## Task details
Starting at the top of the records, output every line through the one that contains "intros S. unfold", keeping each exactly as it appears.

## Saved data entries
Start of Block

(** ** CSuperTask *)

Lemma isAllySafe_returns sq p w : serves w → returns (isAllySafe w sq p) (λ _, True).
Proof.
  intros S. pose proof (now_ok _ S) as W. unfold isAllySafe.
  eapply returns_bind; [by eapply filed_known|]. intros XA HA. eapply returns_bind; [by eapply filed_known|]. intros XB HB.
  eapply returns_bind; [by eapply filed_known|]. intros XC HC. eapply (returns_bind _ _ (λ _, True)); [|intros b _; by apply returns_ret].
  apply (returns_fold (λ _, True)); [done|]. intros b t1 Ht1 _. unfold near_task. case_match; [by apply returns_ret|].
  eapply returns_bind; [apply GetLeaderPos_returns|intros q _; by apply returns_ret].
  apply elem_of_app in Ht1 as [Ht1|[Ht1|Ht1]%elem_of_app]; apply elem_of_in_order in Ht1; auto.
Qed.
Lemma super_target_returns f s d r w : serves w → returns (super_target w f s d r) (λ _, True).
Proof.
  intros S. unfold super_target. eapply (returns_bind _ _ (λ _, True)); [|intros x _; by apply returns_ret].
  apply (returns_fold (λ _, True)); [done|]. intros x g _ _. unfold group_visit. cbv zeta. case_match; [by apply returns_ret|].
  eapply returns_bind; [by apply isAllySafe_returns|]. intros b _. by apply returns_ret.
Qed.
Lemma aim_visit_known stock w pos grPos r l x :
  (∀ e, x.2 = Some e → is_Some (enemies w !! e)) → ∀ e, (foldl (aim_visit stock w pos grPos r) x l).2 = Some e → is_Some (enemies w !! e).
Proof.
  intros Hx. apply (foldl_in _ (λ x, ∀ e, x.2 = Some e → is_Some (enemies w !! e))); [done|]. intros y e _ Hy e'. unfold aim_visit.
  destruct (enemies w !! e) eqn:He; [|apply Hy]. repeat case_match; simpl; first [apply Hy|intros [= <-]; by eexists].
Qed.
Lemma with_aim_serves frame p w : serves w → returns (with_aim frame p t w) serves.
Proof. intros S. eapply upd_plan_serves; [exact W0|exact S|exact here]. Qed.
Lemma set_t_serves s w : serves w → returns (set_tstate s t w) serves.
Proof. clear W0. intros S. eapply set_tstate_serves; [done|by eexists]. Qed.
Lemma aim_at_serves e w : serves w → (∀ x, e = Some x → is_Some (enemies w !! x)) → returns (SetTarget t e w) serves.
Proof. intros S He. eapply SetTarget_serves; [done..|exact here|]. intros x Hx. by apply S, He. Qed.
Lemma Super_act_serves u w : known u w0 → serves w → returns (Super_act t u w) serves.
Proof.
  intros Hu S. unfold Super_act. destruct (task_now _ S) as (T & HT & _ & f & Hk & _). rewrite HT. simpl. unfold fighter_of. rewrite Hk. simpl.
  destruct (known_serves _ _ _ S Hu) as [U HU]. rewrite HU. simpl. destruct (unit_range_serves _ _ _ W0 _ _ _ S HU) as [r Hr]. rewrite Hr. simpl.
  eapply returns_bind; [by apply super_target_returns|]. intros g _. destruct g as [g|].
  - set (x := foldl _ _ _). assert (∀ e, x.2 = Some e → is_Some (enemies w !! e)) as Hx by (by apply aim_visit_known).
    destruct (aim_at_serves x.2 w S Hx) as (w1 & -> & S1). simpl. case_match; [|by apply returns_ret].
    eapply returns_bind; [by apply order_serves|]. intros w2 S2. eapply returns_bind; [by apply with_aim_serves|]. intros w3 S3. by apply set_t_serves.
  - eapply returns_bind; [by apply order_serves|]. intros w1 S1. eapply returns_bind; [by apply aim_at_serves|]. intros w2 S2. by apply with_aim_serves.
Qed.
Lemma Super_Update_serves w : t_units T0 ≠ ∅ → serves w → returns (Super_Update t w) serves.
Proof.
  intros Hne S. unfold Super_Update. destruct (task_now _ S) as (T & HT & Hu & f & Hk & _). rewrite HT. simpl. unfold fighter_of. rewrite Hk. simpl.
  destruct (head (in_order (t_units T))) as [u|] eqn:Hhd; simpl.
  2:{ destruct Hne. rewrite <-Hu. apply elem_of_equiv_empty_L. intros x Hx%elem_of_in_order. destruct (in_order (t_units T)); [by apply elem_of_nil in Hx|done]. }
  assert (u ∈ t_units T0) as Hin.
  { rewrite <-Hu. apply elem_of_in_order. destruct (in_order (t_units T)); [done|]. injection Hhd as ->. left. }
  assert (known u w0) as Hkn by (destruct (member_unit _ _ _ _ _ (wo_owned _ _ _ W0) HT0 Hin) as (U & HU & _); by exists U).
  destruct (known_serves _ _ _ S Hkn) as [U HU]. rewrite HU. simpl.
  case_match; case_match; first [by apply Super_act_serves|by apply returns_ret|idtac]. case_match; [|by apply returns_ret].
  eapply returns_bind; [by apply order_serves|]. intros w1 S1. by apply set_t_serves.
Qed.
End one_task.
End from.

(** ** Squads *)

(** A world between two events, and a living squad with units in it. *)
Record fit (t : Z) (ft : FightType) (w : World) : Prop := {
  fi_world : world_ok ∅ ∅ w;
  fi_manned : manned w;
  fi_task : ∃ T f, tasks w !! t = Some T ∧ kind T = FighterTask f ∧ fightType f = ft ∧ isDead T = false ∧ t_units T ≠ ∅
}.
Lemma fit_serves t ft w w' : fit t ft w → serves w w' → fit t ft w'.
Proof.
  intros [W M (T & f & HT & Hk & Hft & Hd & Hne)] S. pose proof (calm_goes _ _ (sv_calm _ _ S)) as G. split; [by eapply serves_world|by eapply manned_fills; [|apply G]|].
  destruct (task_serves _ _ _ _ S HT) as (T' & HT' & [_ Q2 Q3 _ _ Q6]). rewrite Hk in Q6. destruct (kind T') as [| | | | |f'] eqn:Hk'; try discriminate.
  destruct Q6 as (E1 & _). exists T', f'. split_and!; congruence.
Qed.
Lemma fit_living t T f w : world_ok ∅ ∅ w → manned w → tasks w !! t = Some T → kind T = FighterTask f → isDead T = false → ends_empty (C_FIGHTER (fightType f)) = true →
  fit t (fightType f) w.
Proof.
  intros W M HT Hk Hd He. split; [done..|]. exists T, f. split_and!; try done. intros Hu. apply (M t). exists T. split_and!; try done. by rewrite Hk.
Qed.
Lemma fit_squad t ft w : fit t ft w → is_squad ft = true → ∃ l, squad_at t ft l w ∧ walks l w.
Proof.
  intros [W M (T & f & HT & Hk & <- & Hd & Hne)] Hs. destruct (squad_living ∅ w t T f) as (l & Hin & _ & SA); [done..|]. exists l. split; [done|].
  eapply member_walks; [done..|]. rewrite Hk. simpl. by rewrite Hs.
Qed.
Lemma fit_merge t ft w : fit t ft w → is_squad ft = true → returns (try_merge t w) (λ x, proceeds w x.2 ∧ (x.1 = false → serves w x.2)).
Proof. intros [W M (T & f & HT & Hk & <- & Hd & Hne)] Hs. eapply returns_mono; [by eapply try_merge_ok|]. by intros x (P1 & S1 & _). Qed.
Lemma fit_tick t ft w : fit t ft w → returns (upd_task t tick w) (serves w).
Proof. intros [W M (T & f & HT & _)]. eapply tick_serves; [apply serves_refl|by exists T]. Qed.
Lemma fit_known t ft w : fit t ft w → ∃ T f, tasks w !! t = Some T ∧ kind T = FighterTask f ∧ fightType f = ft.
Proof. intros [_ _ (T & f & HT & Hk & Hft & _)]. by exists T, f. Qed.

(** A part of an update that is calm, and the rest. *)
Lemma calmly {A B} t ft w (m : option A) (k : A → option B) (V : A → World) (Q : B → World) :
  fit t ft w → returns m (λ x, serves w (V x)) → (∀ x, fit t ft (V x) → returns (k x) (λ y, proceeds (V x) (Q y))) → returns (m ≫= k) (λ y, proceeds w (Q y)).
Proof.
  intros F Hm Hk. eapply returns_bind; [exact Hm|]. intros x S. eapply then_proceeds; [exact (serves_proceeds _ _ (fi_world _ _ _ F) S)|].
  apply Hk. by eapply fit_serves.
Qed.
(** The end of an update that is calm. *)
Lemma calm_end t ft w m : fit t ft w → returns m (serves w) → returns m (proceeds w).
Proof. intros F Hm. eapply (calm_returns w m id); [apply F|done]. Qed.
Lemma stay_end t ft w : fit t ft w → returns (Some w) (proceeds w).
Proof. intros F. apply returns_ret, proceeds_refl, F. Qed.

End of Block

## Solution to this exercise
(** ** CSuperTask *)

Lemma isAllySafe_returns sq p w : serves w → returns (isAllySafe w sq p) (λ _, True).
Proof.
  intros S. pose proof (now_ok _ S) as W. unfold isAllySafe.
  eapply returns_bind; [by eapply filed_known|]. intros XA HA. eapply returns_bind; [by eapply filed_known|]. intros XB HB.
  eapply returns_bind; [by eapply filed_known|]. intros XC HC. eapply (returns_bind _ _ (λ _, True)); [|intros b _; by apply returns_ret].
  apply (returns_fold (λ _, True)); [done|]. intros b t1 Ht1 _. unfold near_task. case_match; [by apply returns_ret|].
  eapply returns_bind; [apply GetLeaderPos_returns|intros q _; by apply returns_ret].
  apply elem_of_app in Ht1 as [Ht1|[Ht1|Ht1]%elem_of_app]; apply elem_of_in_order in Ht1; auto.
Qed.
Lemma super_target_returns f s d r w : serves w → returns (super_target w f s d r) (λ _, True).
Proof.
  intros S. unfold super_target. eapply (returns_bind _ _ (λ _, True)); [|intros x _; by apply returns_ret].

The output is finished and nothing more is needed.